Some of the justices appeared skeptical about the argument that Rosenow was making, saying that the amendments advanced by lawmakers and adopted by voters didn’t specify digits.

“Equally absurd to me is your argument that a letter is a number or vice versa, that a number is a letter…. A fourth grader or dare I say a four-year-old knows the difference between letters and numbers,” Justice Ann Walsh Bradley said. “My response is almost visceral that I don’t care how many fancy words or legal theories you put behind it to make it sound like its erudite four is not a letter of the alphabet.” 

Evers’ attorney, Colin Roth, argued that while the veto did extend the date by a significant amount of time, it didn’t violate any previous cases decided by the Court and that it led to “complete and workable law,” a requirement of partial vetoes established under previous case law.
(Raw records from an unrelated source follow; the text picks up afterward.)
(** C4.  From blink counter 0 with the flag down, whatever the other
    fields: after 151 ticks the flag is up; after 156 ticks it is down
    and the counter is back at 0; and after any number of ticks the flag
    is up, and the eyes are drawn closed, exactly when the counter lies in
    (150, 155], the counter being the number of ticks modulo 156. *)
Theorem blink_cycle lx ly rx ry tx ty e :
  let self := Build lx ly rx ry tx ty e 0 false in
  is_blinking (ticks 151 self) = true
  /\ (is_blinking (ticks 156 self) = false /\ blink_timer (ticks 156 self) = 0%Z)
  /\ (forall n,
        blink_timer (ticks n self) = (Z.of_nat n mod 156)%Z
        /\ (is_blinking (ticks n self) = true
            <-> (150 < blink_timer (ticks n self) <= 155)%Z)
        /\ (draw_eyes (ticks n self) = ClosedEyes
            <-> (150 < blink_timer (ticks n self) <= 155)%Z)).
Proof.
  intros self.
  assert (H : forall n,
             blink_timer (ticks n self) = (Z.of_nat n mod 156)%Z
             /\ is_blinking (ticks n self) = (150 <? Z.of_nat n mod 156)%Z)
    by (intros n; now apply ticks_blink).
  split; [ | split ].
  - now rewrite (proj2 (H 151%nat)).
  - now rewrite (proj1 (H 156%nat)), (proj2 (H 156%nat)).
  - intros n. destruct (H n) as [Ht Hb].
    pose proof (Z.mod_pos_bound (Z.of_nat n) 156 ltac:(lia)) as Hbound.
    assert (Hflag : is_blinking (ticks n self) = true
                    <-> (150 < blink_timer (ticks n self) <= 155)%Z).
    { rewrite Hb, Ht. rewrite Z.ltb_lt. lia. }
    split; [ exact Ht | ]. split; [ exact Hflag | ].
    rewrite <- Hflag. unfold draw_eyes.
    destruct (is_blinking (ticks n self)); cbn; split; congruence.
Qed.

(** C5.  Exact arithmetic.  From eye offsets 0 and under constant
    targets, after [n] ticks each of the four offset components equals
    [target * (1 - 0.85^n)] for its target, and it approaches the target
    monotonically: the gap never grows, the offset never passes the
    target, and the gap falls below every positive bound. *)
Theorem smoothing_convergence tx ty e timer blinking :
  let self := Build 0 0 0 0 tx ty e timer blinking in
  converges_smoothly (fun n => left_eye_x (ticks n self)) tx
  /\ converges_smoothly (fun n => left_eye_y (ticks n self)) ty
  /\ converges_smoothly (fun n => right_eye_x (ticks n self)) tx
  /\ converges_smoothly (fun n => right_eye_y (ticks n self)) ty.
Proof.
  intros self.
  assert (H : forall n,
             left_eye_x (ticks n self) = smoothed tx n
             /\ left_eye_y (ticks n self) = smoothed ty n
             /\ right_eye_x (ticks n self) = smoothed tx n
             /\ right_eye_y (ticks n self) = smoothed ty n)
    by (intros n; now apply (ticks_offsets self n)).
  assert (T : forall (f : nat -> Q) t,
             (forall n, f n = smoothed t n) -> converges_smoothly f t).
  { intros f t Hf. destruct (smoothed_converges t) as (C1 & C2 & C3 & C4 & C5).
    repeat split; intros; rewrite ?Hf.
    - apply C1.
    - apply C2.
    - now apply C3.
    - now apply C3.
    - now apply C4.
    - now apply C4.
    - destruct (C5 eps) as [N HN]; [ assumption | ].
      exists N. intros n Hn. rewrite Hf. now apply HN. }
  split; [ | split; [ | split ] ]; apply T; intros n;
    destruct (H n) as (? & ? & ? & ?); assumption.
Qed.

End AnimationClaims.

(* ================================================================== *)
(** * Properties of the wake-word test *)
(* ================================================================== *)

Section WakeWordFacts.

Import VoiceRecognition.

Lemma prefix_iff p : forall s,
  prefix p s = true <-> exists post, s = append p post.
Proof.
  induction p as [ | a p IH]; intros s.
  - destruct s; cbn; split; eauto.
  - destruct s as [ | b s]; cbn.
    + split; [ discriminate | intros [post H]; discriminate ].
    + destruct (ascii_dec a b) as [-> | Hab].
      * rewrite IH. split; intros [post H]; exists post; congruence.
      * split; [ discriminate | intros [post H]; congruence ].
Qed.

(** The [in] test decides containment as a contiguous substring. *)
Lemma py_in_iff w : forall s, py_in w s = true <-> contains s w.
Proof.
  unfold contains. induction s as [ | c s IH]; cbn [py_in].
  - rewrite orb_false_r, prefix_iff. split.
    + intros [post H]. now exists EmptyString, post.
    + intros (pre & post & H). exists post.
      destruct pre; [ exact H | discriminate ].
  - rewrite orb_true_iff, prefix_iff, IH. split.
    + intros [[post H] | (pre & post & H)].
      * now exists EmptyString, post.
      * exists (String c pre), post. cbn. now rewrite H.
    + intros (pre & post & H). destruct pre as [ | c' pre]; cbn in H.
      * left. now exists post.
      * right. exists pre, post. congruence.
Qed.

Lemma check_wake_word_iff self text :
  check_wake_word self text = true
  <-> exists t, text = Some t /\ t <> EmptyString
                /\ contains (lower t) (join " " (split (wake_word self))).
Proof.
  unfold check_wake_word. destruct text as [[ | c t] | ].
  - split; [ discriminate | intros (t & Ht & Hne & _) ].
    injection Ht as <-. now elim Hne.
  - rewrite py_in_iff. split.
    + intros H. exists (String c t). repeat split; [ discriminate | exact H ].
    + intros (t' & Ht & _ & H). injection Ht as <-. exact H.
  - split; [ discriminate | intros (t & Ht & _) ]. discriminate.
Qed.

End WakeWordFacts.

Section WakeWordClaims.

Import VoiceRecognition.

(** C7 as stated fails.  With [WAKE_WORD] set to a phrase with two
    spaces between its words, a text that does not contain the
    lower-cased configured phrase is accepted, because the test looks for
    the phrase with its white space normalised; and a text that does
    contain the configured phrase is rejected, against the method's own
    docstring. *)
Lemma wake_word_with_two_spaces :
  let self := init (Some "Hey  Deskbot") in
  wake_word self = "hey  deskbot"
  /\ contains (lower "Hey  Deskbot, what time is it") (wake_word self)
  /\ check_wake_word self (Some "Hey  Deskbot, what time is it") = false
  /\ ~ contains (lower "Hey Deskbot, what time is it") (wake_word self)
  /\ check_wake_word self (Some "Hey Deskbot, what time is it") = true.
Proof.
  cbv zeta. split; [ reflexivity | ]. split; [ | split; [ reflexivity | split ] ].
  - now exists EmptyString, ", what time is it".
  - rewrite <- py_in_iff. now vm_compute.
  - reflexivity.
Qed.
Justices expressed concerns about whether the power continues to be too broad. 

“I think that there is concern that now, we’ve got this 402-year veto. It does feel like the sky’s the limit, and perhaps today, we are at that fork in the road, and… we’re trying to think, like, should we today in 2024 start to look at this differently?” Justice Jill Karofsky said.

Roth argued, however, that lawmakers have tools to address the limits of the governor’s ability to shape law, including by passing constitutional amendments and writing legislation in different ways. 
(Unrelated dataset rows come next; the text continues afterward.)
(** [shutil.copy2(src, dst)]: the source must exist and differ from the
    destination, a read-only destination cannot be opened for writing; the
    data is copied and then the source's mode ([copystat]). *)
Definition copy2 (outcome : copy_outcome) (src dst : string)
           (disk : filesystem) : filesystem * result unit :=
  match disk !! src with
  | None => (disk, Raise (OSError ("No such file or directory: " +:+ src)))
  | Some f =>
      if decide (src = dst) then
        (disk, Raise (OSError (src +:+ " and " +:+ dst +:+ " are the same file")))
      else
        match disk !! dst with
        | Some d =>
            if is_writable d then
              match outcome with
              | copy_completes => (<[dst := f]> disk, Ok tt)
              | copy_open_fails msg => (disk, Raise (OSError msg))
              | copy_write_fails msg n =>
                  (<[dst := {| content := substring 0 n (content f);
                               st_mode := st_mode d |}]> disk,
                   Raise (OSError msg))
              | copy_stat_fails msg =>
                  (<[dst := {| content := content f; st_mode := st_mode d |}]> disk,
                   Raise (OSError msg))
              end
            else (disk, Raise (OSError ("Permission denied: " +:+ dst)))
        | None =>
            match outcome with
            | copy_completes => (<[dst := f]> disk, Ok tt)
            | copy_open_fails msg => (disk, Raise (OSError msg))
            | copy_write_fails msg n =>
                (<[dst := {| content := substring 0 n (content f);
                             st_mode := default_mode |}]> disk,
                 Raise (OSError msg))
            | copy_stat_fails msg =>
                (<[dst := {| content := content f; st_mode := default_mode |}]> disk,
                 Raise (OSError msg))
            end
        end
  end.
(** [delete_session]. *)
Definition delete_session (d : db) (session_id : string) : bool * db :=
  match get_session d session_id with
  | Some _ => (true, filter (fun s => negb (id s =? session_id)) d)
  | None => (false, d)
  end.

(** ** Queries *)

(** ORDER BY created_at DESC.  SQL leaves the order among rows with equal
    timestamps open; the sort below keeps them in the order of the table,
    which is what SQLite is seen to do.  [insert_desc] puts a row in front
    of the rows that follow it in the table: before the first one that is
    not newer. *)
Fixpoint insert_desc (s : CVSession) (sorted : list CVSession) : list CVSession :=
  match sorted with
  | [] => [s]
  | t :: rest =>
      if (created_at t <=? created_at s)%Z then s :: sorted
      else t :: insert_desc s rest
  end.

Definition order_by_created_at_desc (rows : list CVSession) : list CVSession :=
  fold_right insert_desc [] rows.

(** OFFSET and LIMIT with SQLite's reading of negative values: a negative
    offset is zero, a negative limit is no limit. *)
Definition offset (skip : Z) (rows : list CVSession) : list CVSession :=
  skipn (Z.to_nat skip) rows.

Definition limit (n : Z) (rows : list CVSession) : list CVSession :=
  if (n <? 0)%Z then rows else firstn (Z.to_nat n) rows.

(** SQL [lower] on a character: ASCII letters only. *)
Definition sql_lower (c : ascii) : ascii :=
  let n := N_of_ascii c in
  if ((65 <=? n) && (n <=? 90))%N then ascii_of_N (n + 32) else c.

(** [lower(text) LIKE lower(pattern)]: [%] matches any run of characters,
    [_] any single one. *)
Fixpoint like (pattern : string) : string -> bool :=
  match pattern with
  | EmptyString =>
      fun text => match text with EmptyString => true | _ => false end
  | String c pattern' =>
      if Ascii.eqb c "%" then
        fix any (text : string) : bool :=
          like pattern' text
          || match text with
             | EmptyString => false
             | String _ text' => any text'
             end
      else
        fun text =>
          match text with
          | EmptyString => false
          | String t text' =>
              (Ascii.eqb c "_" || Ascii.eqb (sql_lower c) (sql_lower t))
              && like pattern' text'
          end
  end.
“To the extent, your honors do have substantive concerns about the scope of the veto power, those can be addressed in multiple ways. One, a constitutional amendment, it’s not impossible. It’s happened twice. Both times the Legislature has put it to a vote, it’s passed,” Roth said. A second constitutional amendment adopted in 2008 banned the “Frankenstein” veto, where governors would create new sentences by combining parts of two or more sentences. “There’s one in the hopper right now… that would expressly ban this kind of veto.”

Republican lawmakers, who support the lawsuit, were furious about the partial veto, and in response unsuccessfully attempted to override the veto and started the process of passing a constitutional amendment that would limit the power further by prohibiting vetoes that would increase taxes or fees.
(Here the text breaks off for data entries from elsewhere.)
(** X17. In every other case compilation with the rule pipeline ends,
    with a text or an error, within as many iterations as the source has
    lines. *)
Theorem other_sources_compile_to_an_end
    (fuel : nat) (code : string) (self : PseudoCToVerilog) :
  let lines := Py.split (ascii_of_nat 10) (Py.strip code) in
  opens_block lines (List.length lines - 1) = false ->
  List.length lines <= fuel ->
  fst (parse_and_convert fuel code self) <> Timeout.
Proof.
  intros lines Hlast Hfuel; unfold parse_and_convert; fold lines.
  pose proof (convert_lines_finishes lines Hlast fuel 0 [] self ltac:(lia)) as H.
  destruct (convert_lines fuel lines 0 [] self) as [[processed| |] self1];
    simpl in *; try congruence.
  destruct (_generate_verilog processed self1) as [[verilog|e] self2];
    discriminate.
Qed.

Lemma other_sources_compile_to_an_end_witness :
  fst (parse_and_convert 2 inc_example init) <> Timeout.
Proof.
  apply (other_sources_compile_to_an_end 2 inc_example init);
    [vm_compute; reflexivity|vm_compute; lia].
Defined.

Lemma skipn_past {A} (pre : list A) x rest :
  skipn (List.length pre + 1) (pre ++ x :: rest) = rest.
Proof. induction pre; simpl; auto. Qed.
Justice Brian Hagedorn, referring to the partial veto power, said that legal scholars “think it’s crazy because it is crazy.”

“We allow governors to unilaterally create law that has not been proposed to them at all. It is a mess of this court’s making, and our body of cases is inconsistent,” Hagedorn said. “We have a choice to either green light governors unilaterally creating policy in an even more expansive way than we’ve done before or whether we are going to begin to take steps… and begin to rein [it] in.”